Prader-Willi Syndrome (PWS)

Prader–Willi Syndrome (PWS) a is genetic disorder caused by a loss of function of specific genes on chromosome 15. At birth, individuals will have muscle weakness, failure to feed, and slowed development. Characteristic hyperphagia begins in childhood, and children become at high risk for obesity and type 2 diabetes. Individuals have marked mild to moderate intellectual impairment and behavioural difficulties throughout the lifespan.

  • PWS affects between 1 in 10,000 and 1 in 30,000 people.
Risk Factors

No risk factors are known for the disorder.
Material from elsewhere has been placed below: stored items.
(** * mzn-bench analysis: configuration comparison and status report

    A shallow embedding of [mzn_bench/analysis/analyse_changes.py] and
    [mzn_bench/analysis/report_status.py].

    - A CSV row is what [csv.DictReader] yields for a line that has as many
      cells as the header has names: a finite map from column names to cell
      strings. A statistics table is the list of its rows; a column that
      the header lacks is a name that no row of the table has. Lines with
      fewer or more cells than the header, for which [DictReader] stores
      [None] cells or a list under the key [None], are not represented.
    - Python dictionaries that are iterated ([from_stats], the
      [status_changes] default dictionary, the reporter's [table]) keep
      insertion order, so they are association lists updated in place.
    - Python floats are IEEE 754 binary64 numbers, taken from [SpecFloat]
      with [prec = 53] and [emax = 1024]; float division raises
      [ZeroDivisionError] on a zero divisor.
    - Exceptions are explicit: every function that can raise returns a
      [result].
    - What belongs to the interpreter and its libraries is a parameter of
      the functions that use it: [float] on a string, [Path(...).name],
      [sum], and the format specification [.Nf]. [tabulate] is not
      modelled: [report_status] returns the call that it makes (rows,
      headers and format), not the text that the library prints for it.
    - Line 9 of [report_status.py] is a leftover merge marker; the function
      is read without it. *)

From Stdlib Require Import ZArith String Ascii List Bool SpecFloat.
From Stdlib Require Import Sorted Permutation Lia OrderedTypeEx DecimalString.
From stdpp Require Import base option list gmap strings.

Import ListNotations.
Open Scope string_scope.
Open Scope list_scope.

(** ** Exceptions and results *)

Inductive exn : Type :=
| KeyError (column : string)
| ValueError (text : string)
| ZeroDivisionError.

Inductive result (A : Type) : Type :=
| Ok (a : A)
| Raise (e : exn).

Arguments Ok {A} a.
Arguments Raise {A} e.

#[global] Instance result_bind : MBind result := fun A B k r =>
  match r with
  | Ok a => k a
  | Raise e => Raise e
  end.

(** A [for] loop whose body may raise: the first exception ends the loop. *)
Fixpoint for_each {S X : Type} (body : S -> X -> result S) (s : S) (xs : list X)
  : result S :=
  match xs with
  | [] => Ok s
  | x :: xs' => s' ← body s x; for_each body s' xs'
  end.

(** A list comprehension whose element expression may raise. *)
Fixpoint map_result {X Y : Type} (f : X -> result Y) (xs : list X) : result (list Y) :=
  match xs with
  | [] => Ok []
  | x :: xs' => y ← f x; ys ← map_result f xs'; Ok (y :: ys)
  end.

(** ** Python floats *)

Module PyFloat.

Definition prec : Z := 53.
Definition emax : Z := 1024.

Definition float : Type := spec_float.

Definition nan : float := S754_nan.
Definition of_Z (z : Z) : float := binary_normalize prec emax z 0 false.

Definition sub (x y : float) : float := SFsub prec emax x y.
Definition mul (x y : float) : float := SFmul prec emax x y.
Definition add (x y : float) : float := SFadd prec emax x y.
Definition abs (x : float) : float := SFabs x.
Definition ltb (x y : float) : bool := SFltb x y.
Definition leb (x y : float) : bool := SFleb x y.
Definition eqb (x y : float) : bool := SFeqb x y.

(** [x > y] is [y < x]. *)
Definition gtb (x y : float) : bool := ltb y x.

Definition is_nan (x : float) : bool :=
  match x with
  | S754_nan => true
  | _ => false
  end.

(** [x / y]: Python raises on a zero divisor (of either sign) and
    otherwise divides as IEEE 754 does. *)
Definition div (x y : float) : result float :=
  if eqb y (of_Z 0) then Raise ZeroDivisionError
  else Ok (SFdiv prec emax x y).

End PyFloat.

Abbreviation float := PyFloat.float.

(** ** Rows, instance keys and insertion-ordered dictionaries *)

Abbreviation Row := (gmap string string).

(** [row[column]] *)
Definition row_get (row : Row) (column : string) : result string :=
  match row !! column with
  | Some v => Ok v
  | None => Raise (KeyError column)
  end.

Abbreviation Key := (string * string)%type.

Section Dict.
Context {K V : Type} `{EqDecision K}.

(** [d.get(k, None)] *)
Fixpoint dict_get (k : K) (d : list (K * V)) : option V :=
  match d with
  | [] => None
  | (k', v) :: d' => if decide (k = k') then Some v else dict_get k d'
  end.

(** [d[k] = v]: an existing key keeps its position, a new key goes last. *)
Fixpoint dict_set (k : K) (v : V) (d : list (K * V)) : list (K * V) :=
  match d with
  | [] => [(k, v)]
  | (k', v') :: d' =>
      if decide (k = k') then (k, v) :: d' else (k', v') :: dict_set k v d'
  end.

Definition dict_keys (d : list (K * V)) : list K := map fst d.
End Dict.

(** [d[k].append(x)] on a [defaultdict(list)] *)
Definition dd_append {K X : Type} `{EqDecision K} (k : K) (x : X)
    (d : list (K * list X)) : list (K * list X) :=
  match dict_get k d with
  | Some l => dict_set k (l ++ [x]) d
  | None => d ++ [(k, [x])]
  end.

(** ** analyse_changes.py *)

Definition TimeChange : Type := string * string * float * float.
Definition ObjChange : Type := string * string * float * float * bool.

Record PerformanceChanges : Type := mkChanges {
  time_delta : float;
  obj_delta : float;
  status_changes : list ((string * string) * list Key);
  time_changes : list TimeChange;
  obj_changes : list ObjChange;
  missing_instances : list Key
}.

(** [PerformanceChanges(time_delta, obj_delta)] *)
Definition new_changes (td od : float) : PerformanceChanges :=
  mkChanges td od [] [] [] [].

Definition FromVal : Type := string * float * float * string.
Definition ToVal : Type := string * float * float.

Definition FromStats : Type := list (Key * FromVal).
Definition ToStats : Type := list (Key * ToVal).

Section Compare.

(** [float(s)] on a string is the interpreter's; [None] is its
    [ValueError]. *)
Variable float_of_str : string -> option float.

Definition py_float (s : string) : result float :=
  match float_of_str s with
  | Some x => Ok x
  | None => Raise (ValueError s)
  end.

(** [float(0 if row[col] == "" else row[col])] *)
Definition float_or_zero (row : Row) (col : string) : result float :=
  c ← row_get row col;
  if decide (c = "") then Ok (PyFloat.of_Z 0)
  else c' ← row_get row col; py_float c'.

(** [float(math.nan if row[col] == "" else row[col])] *)
Definition float_or_nan (row : Row) (col : string) : result float :=
  c ← row_get row col;
  if decide (c = "") then Ok PyFloat.nan
  else c' ← row_get row col; py_float c'.

(** The key of the subscript assignment is evaluated after its value. *)
Definition row_key (row : Row) : result Key :=
  m ← row_get row "model";
  d ← row_get row "data_file";
  Ok (m, d).

(** Body of the scan loop (lines 129-142). *)
Definition scan_row (from_conf to_conf : string)
    (st : FromStats * ToStats) (row : Row) : result (FromStats * ToStats) :=
  let '(from_stats, to_stats) := st in
  c ← row_get row "configuration";
  if decide (c = from_conf) then
    status ← row_get row "status";
    time ← float_or_zero row "time";
    objective ← float_or_nan row "objective";
    method ← row_get row "method";
    key ← row_key row;
    Ok (dict_set key (status, time, objective, method) from_stats, to_stats)
  else
    c2 ← row_get row "configuration";
    if decide (c2 = to_conf) then
      status ← row_get row "status";
      time ← float_or_zero row "time";
      objective ← float_or_nan row "objective";
      key ← row_key row;
      Ok (from_stats, dict_set key (status, time, objective) to_stats)
    else Ok (from_stats, to_stats).

Definition scan (from_conf to_conf : string) (rows : list Row)
  : result (FromStats * ToStats) :=
  for_each (scan_row from_conf to_conf) ([], []) rows.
Parents of children with PWS have a less than a 1% chance of another child with PWS.

  • PWS is closely linked to a very similar genetic disorder, Angelman syndrome. In both disorders, region 15q11-13 of chromosome 15 is involved. The loss of the UBE3A gene in this region on the maternal chromosome causes Angelman syndrome, while a loss of a different cluster of genes within the same region on the paternal chromosome causes PWS.
  • PWS is not generally inherited, but rather develops from genetic during the formation of gametes (egg, or sperm)
  • About 74% of cases occur when part of the father's chromosome 15 is deleted.
    • In another 25% of cases, the affected individual has two copies of the maternal chromosome 15 from the mother and lacks the paternal copy, because of genetic imprinting, the maternal chromosome is turned off, and the individual ends up with no working copies of chromosome 15.